Using the periodic table as a guide, write the condensed electron configuration and determine the number of unpaired electrons for the ground state of (a) \(\mathrm{Cl},(\mathbf{b}) \mathrm{Al},(\mathbf{c}) \mathrm{Zr},(\mathbf{d})\) As, (e) \(\mathrm{Sb},(\mathbf{f}) \mathrm{W}\)

Short Answer

Expert verified
The condensed electron configurations and number of unpaired electrons for the given elements are: a) Cl: [Ne] 3s² 3p⁵, 3 unpaired electrons b) Al: [Ne] 3s² 3p¹, 1 unpaired electron c) Zr: [Kr] 5s² 4d², 2 unpaired electrons d) As: [Ar] 4s² 3d¹⁰ 4p³, 3 unpaired electrons e) Sb: [Kr] 5s² 4d¹⁰ 5p³, 3 unpaired electrons f) W: [Xe] 6s² 4f¹⁴ 5d⁴, 4 unpaired electrons

Step by step solution

01

a) Electron Configuration and Unpaired Electrons for Chlorine (Cl)

Chlorine (Cl) has an atomic number (Z) of 17, so it has 17 electrons in its ground state. Following the order in the periodic table: 1s² 2s² 2p⁶ 3s²3p⁵ Condensed Electron Configuration: [Ne] 3s² 3p⁵ Number of Unpaired Electrons: Since the last subshell (3p) has five electrons, there are three unpaired electrons.
02

b) Electron Configuration and Unpaired Electrons for Aluminum (Al)
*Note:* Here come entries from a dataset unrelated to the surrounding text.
Definition into_arc (s : t) : aprog Z := low (leave (rwlock s) GUpgradable (Raw.unlock_upgradable (rwlock s)));; Ret (rwlock s).
Definition unlocked {U : Type} (s : t) (f : aprog (outcome U)) : aprog (outcome U) :=
  low (leave (rwlock s) GUpgradable (Raw.unlock_upgradable (rwlock s)));;
  deferred f (low (lift (Raw.lock_upgradable (rwlock s));; enter (rwlock s) GUpgradable)).
Definition into_arc_fair (s : t) : aprog Z :=
  low (leave (rwlock s) GUpgradable (Raw.unlock_upgradable_fair (rwlock s)));; Ret (rwlock s).
Definition unlock_fair (s : t) : aprog unit := a <- into_arc_fair s;; release a.
Definition unlocked_fair {U : Type} (s : t) (f : aprog (outcome U)) : aprog (outcome U) :=
  low (leave (rwlock s) GUpgradable (Raw.unlock_upgradable_fair (rwlock s)));;
  deferred f (low (lift (Raw.lock_upgradable (rwlock s));; enter (rwlock s) GUpgradable)).
Definition bump (s : t) : aprog unit := low (change (rwlock s) GUpgradable GUpgradable (Raw.bump_upgradable (rwlock s))).
Definition deref (s : t) : loc := Data (rwlock s) [].
(** [drop], and then that of the field. *)
Definition drop (s : t) : aprog unit :=
  low (leave (rwlock s) GUpgradable (Raw.unlock_upgradable (rwlock s)));; release (rwlock s).
(** [try_upgrade], [try_upgrade_for] and [try_upgrade_until]. *)
Definition try_upgrade_with (p : iprog bool) (s : t) : aprog (ArcRwLockWriteGuard.t + t) :=
  ok <- low (try_change (rwlock s) GUpgradable GExclusive p);;
  Ret (if ok : bool then inl (ArcRwLockWriteGuard.Mk (rwlock s)) else inr s).
Definition upgrade (s : t) : aprog ArcRwLockWriteGuard.t :=
  low (change (rwlock s) GUpgradable GExclusive (Raw.upgrade (rwlock s)));;
  Ret (ArcRwLockWriteGuard.Mk (rwlock s)).
Definition try_upgrade (s : t) : aprog (ArcRwLockWriteGuard.t + t) :=
  try_upgrade_with (Raw.try_upgrade (rwlock s)) s.
Definition try_upgrade_for (s : t) (timeout : Z) : aprog (ArcRwLockWriteGuard.t + t) :=
  try_upgrade_with (Raw.try_upgrade_for (rwlock s) timeout) s.
Definition try_upgrade_until (s : t) (timeout : Z) : aprog (ArcRwLockWriteGuard.t + t) :=
  try_upgrade_with (Raw.try_upgrade_until (rwlock s) timeout) s.
Definition downgrade (s : t) : aprog ArcRwLockReadGuard.t :=
  low (change (rwlock s) GUpgradable GShared (Raw.downgrade_upgradable (rwlock s)));;
  Ret (ArcRwLockReadGuard.Mk (rwlock s)).
(** The lock is downgraded again when [f] is done. *)
Definition restored {R : Type} (s : t) (f : loc → aprog (outcome R)) : aprog (outcome R) :=
  deferred (f (deref s))
    (low (change (rwlock s) GExclusive GUpgradable (Raw.downgrade_to_upgradable (rwlock s)))).
Definition with_upgraded {R : Type} (s : t) (f : loc → aprog (outcome R)) : aprog (outcome R) :=
  low (change (rwlock s) GUpgradable GExclusive (Raw.upgrade (rwlock s)));;
  restored s f.
(** [try_with_upgraded], [try_with_upgraded_for] and [try_with_upgraded_until]. *)
Definition try_with (p : iprog bool) {R : Type} (s : t) (f : loc → aprog (outcome R))
    : aprog (outcome (option R)) :=
  ok <- low (try_change (rwlock s) GUpgradable GExclusive p);;
  if ok : bool then consume (restored s f) (Ret tt) Some else Ret (Done None).
Definition try_with_upgraded {R : Type} (s : t) (f : loc → aprog (outcome R)) :=
  try_with (Raw.try_upgrade (rwlock s)) s f.
Definition try_with_upgraded_for {R : Type} (s : t) (timeout : Z) (f : loc → aprog (outcome R)) :=
  try_with (Raw.try_upgrade_for (rwlock s) timeout) s f.
Definition try_with_upgraded_until {R : Type} (s : t) (timeout : Z) (f : loc → aprog (outcome R)) :=
  try_with (Raw.try_upgrade_until (rwlock s) timeout) s f.
End guard.
End ArcRwLockUpgradableReadGuard.

Module ArcRwLock.
Section rwlock.
Context `{!Raw.RwLock, !Raw.RwLockTimed, !Raw.RwLockRecursive, !Raw.RwLockRecursiveTimed, !Raw.RwLockUpgrade,
  !Raw.RwLockUpgradeTimed}.

Definition make_arc_read_guard_unchecked (a : Z) : aprog ArcRwLockReadGuard.t :=
  clone a;; low (enter a GShared);; Ret (ArcRwLockReadGuard.Mk a).
Definition make_arc_write_guard_unchecked (a : Z) : aprog ArcRwLockWriteGuard.t :=
  clone a;; low (enter a GExclusive);; Ret (ArcRwLockWriteGuard.Mk a).
Definition make_upgradable_arc_guard_unchecked (a : Z) : aprog arc_upgradable_guard :=
  clone a;; low (enter a GUpgradable);; Ret (MkArcUpgradable a).

Definition read_arc (a : Z) : aprog ArcRwLockReadGuard.t := low (lift (Raw.lock_shared a));; make_arc_read_guard_unchecked a.
Definition try_read_arc (a : Z) : aprog (option ArcRwLockReadGuard.t) :=
  arc_if (Raw.try_lock_shared a) (make_arc_read_guard_unchecked a).
Definition write_arc (a : Z) : aprog ArcRwLockWriteGuard.t := low (lift (Raw.lock_exclusive a));; make_arc_write_guard_unchecked a.
Definition try_write_arc (a : Z) : aprog (option ArcRwLockWriteGuard.t) :=
  arc_if (Raw.try_lock_exclusive a) (make_arc_write_guard_unchecked a).
Definition try_read_arc_for (a timeout : Z) : aprog (option ArcRwLockReadGuard.t) :=
  arc_if (Raw.try_lock_shared_for a timeout) (make_arc_read_guard_unchecked a).
Definition try_read_arc_until (a timeout : Z) : aprog (option ArcRwLockReadGuard.t) :=
  arc_if (Raw.try_lock_shared_until a timeout) (make_arc_read_guard_unchecked a).
Definition try_write_arc_for (a timeout : Z) : aprog (option ArcRwLockWriteGuard.t) :=
  arc_if (Raw.try_lock_exclusive_for a timeout) (make_arc_write_guard_unchecked a).
Definition try_write_arc_until (a timeout : Z) : aprog (option ArcRwLockWriteGuard.t) :=
  arc_if (Raw.try_lock_exclusive_until a timeout) (make_arc_write_guard_unchecked a).
Definition read_arc_recursive (a : Z) : aprog ArcRwLockReadGuard.t := low (lift (Raw.lock_shared_recursive a));; make_arc_read_guard_unchecked a.
Definition try_read_recursive_arc (a : Z) : aprog (option ArcRwLockReadGuard.t) :=
  arc_if (Raw.try_lock_shared_recursive a) (make_arc_read_guard_unchecked a).
Definition try_read_arc_recursive_for (a timeout : Z) : aprog (option ArcRwLockReadGuard.t) :=
  arc_if (Raw.try_lock_shared_recursive_for a timeout) (make_arc_read_guard_unchecked a).
Definition try_read_arc_recursive_until (a timeout : Z) : aprog (option ArcRwLockReadGuard.t) :=
  arc_if (Raw.try_lock_shared_recursive_until a timeout) (make_arc_read_guard_unchecked a).
Definition upgradable_read_arc (a : Z) : aprog arc_upgradable_guard := low (lift (Raw.lock_upgradable a));; make_upgradable_arc_guard_unchecked a.
Definition try_upgradable_read_arc (a : Z) : aprog (option arc_upgradable_guard) :=
  arc_if (Raw.try_lock_upgradable a) (make_upgradable_arc_guard_unchecked a).
Definition try_upgradable_read_arc_for (a timeout : Z) : aprog (option arc_upgradable_guard) :=
  arc_if (Raw.try_lock_upgradable_for a timeout) (make_upgradable_arc_guard_unchecked a).
Definition try_upgradable_read_arc_until (a timeout : Z) : aprog (option arc_upgradable_guard) :=
  arc_if (Raw.try_lock_upgradable_until a timeout) (make_upgradable_arc_guard_unchecked a).
End rwlock.
End ArcRwLock.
Aluminum (Al) has an atomic number (Z) of 13, so it has 13 electrons in its ground state. Following the order in the periodic table: 1s² 2s² 2p⁶ 3s² 3p¹ Condensed Electron Configuration: [Ne] 3s² 3p¹ Number of Unpaired Electrons: Since the last subshell (3p) has only one electron, there is one unpaired electron.
03

c) Electron Configuration and Unpaired Electrons for Zirconium (Zr)

Zirconium (Zr) has an atomic number (Z) of 40, so it has 40 electrons in its ground state. Following the order in the periodic table: 1s² 2s² 2p⁶ 3s² 3p⁶ 4s² 3d¹⁰ 4p⁶ 5s² 4d² Condensed Electron Configuration: [Kr] 5s² 4d² Number of Unpaired Electrons: Since the last subshell (4d) has two electrons, there are two unpaired electrons.
04

d) Electron Configuration and Unpaired Electrons for Arsenic (As)

Arsenic (As) has an atomic number (Z) of 33, so it has 33 electrons in its ground state. Following the order in the periodic table: 1s² 2s² 2p⁶ 3s² 3p⁶ 4s² 3d¹⁰ 4p³ Condensed Electron Configuration: [Ar] 4s² 3d¹⁰ 4p³ Number of Unpaired Electrons: Since the last subshell (4p) has three electrons, there are three unpaired electrons.
05

e) Electron Configuration and Unpaired Electrons for Antimony (Sb)

Antimony (Sb) has an atomic number (Z) of 51, so it has 51 electrons in its ground state. Following the order in the periodic table: 1s² 2s² 2p⁶ 3s² 3p⁶ 4s² 3d¹⁰ 4p⁶ 5s² 4d¹⁰ 5p³ Condensed Electron Configuration: [Kr] 5s² 4d¹⁰ 5p³ Number of Unpaired Electrons: Since the last subshell (5p) has three electrons, there are three unpaired electrons.
06

f) Electron Configuration and Unpaired Electrons for Tungsten (W)

Tungsten (W) has an atomic number (Z) of 74, so it has 74 electrons in its ground state. Following the order in the periodic table: 1s² 2s² 2p⁶ 3s² 3p⁶ 4s² 3d¹⁰ 4p⁶ 5s² 4d¹⁰ 5p⁶ 6s² 4f¹⁴ 5d⁴ Condensed Electron Configuration: [Xe] 6s² 4f¹⁴ 5d⁴ Number of Unpaired Electrons: Since the last subshell (5d) has four electrons, there are four unpaired electrons.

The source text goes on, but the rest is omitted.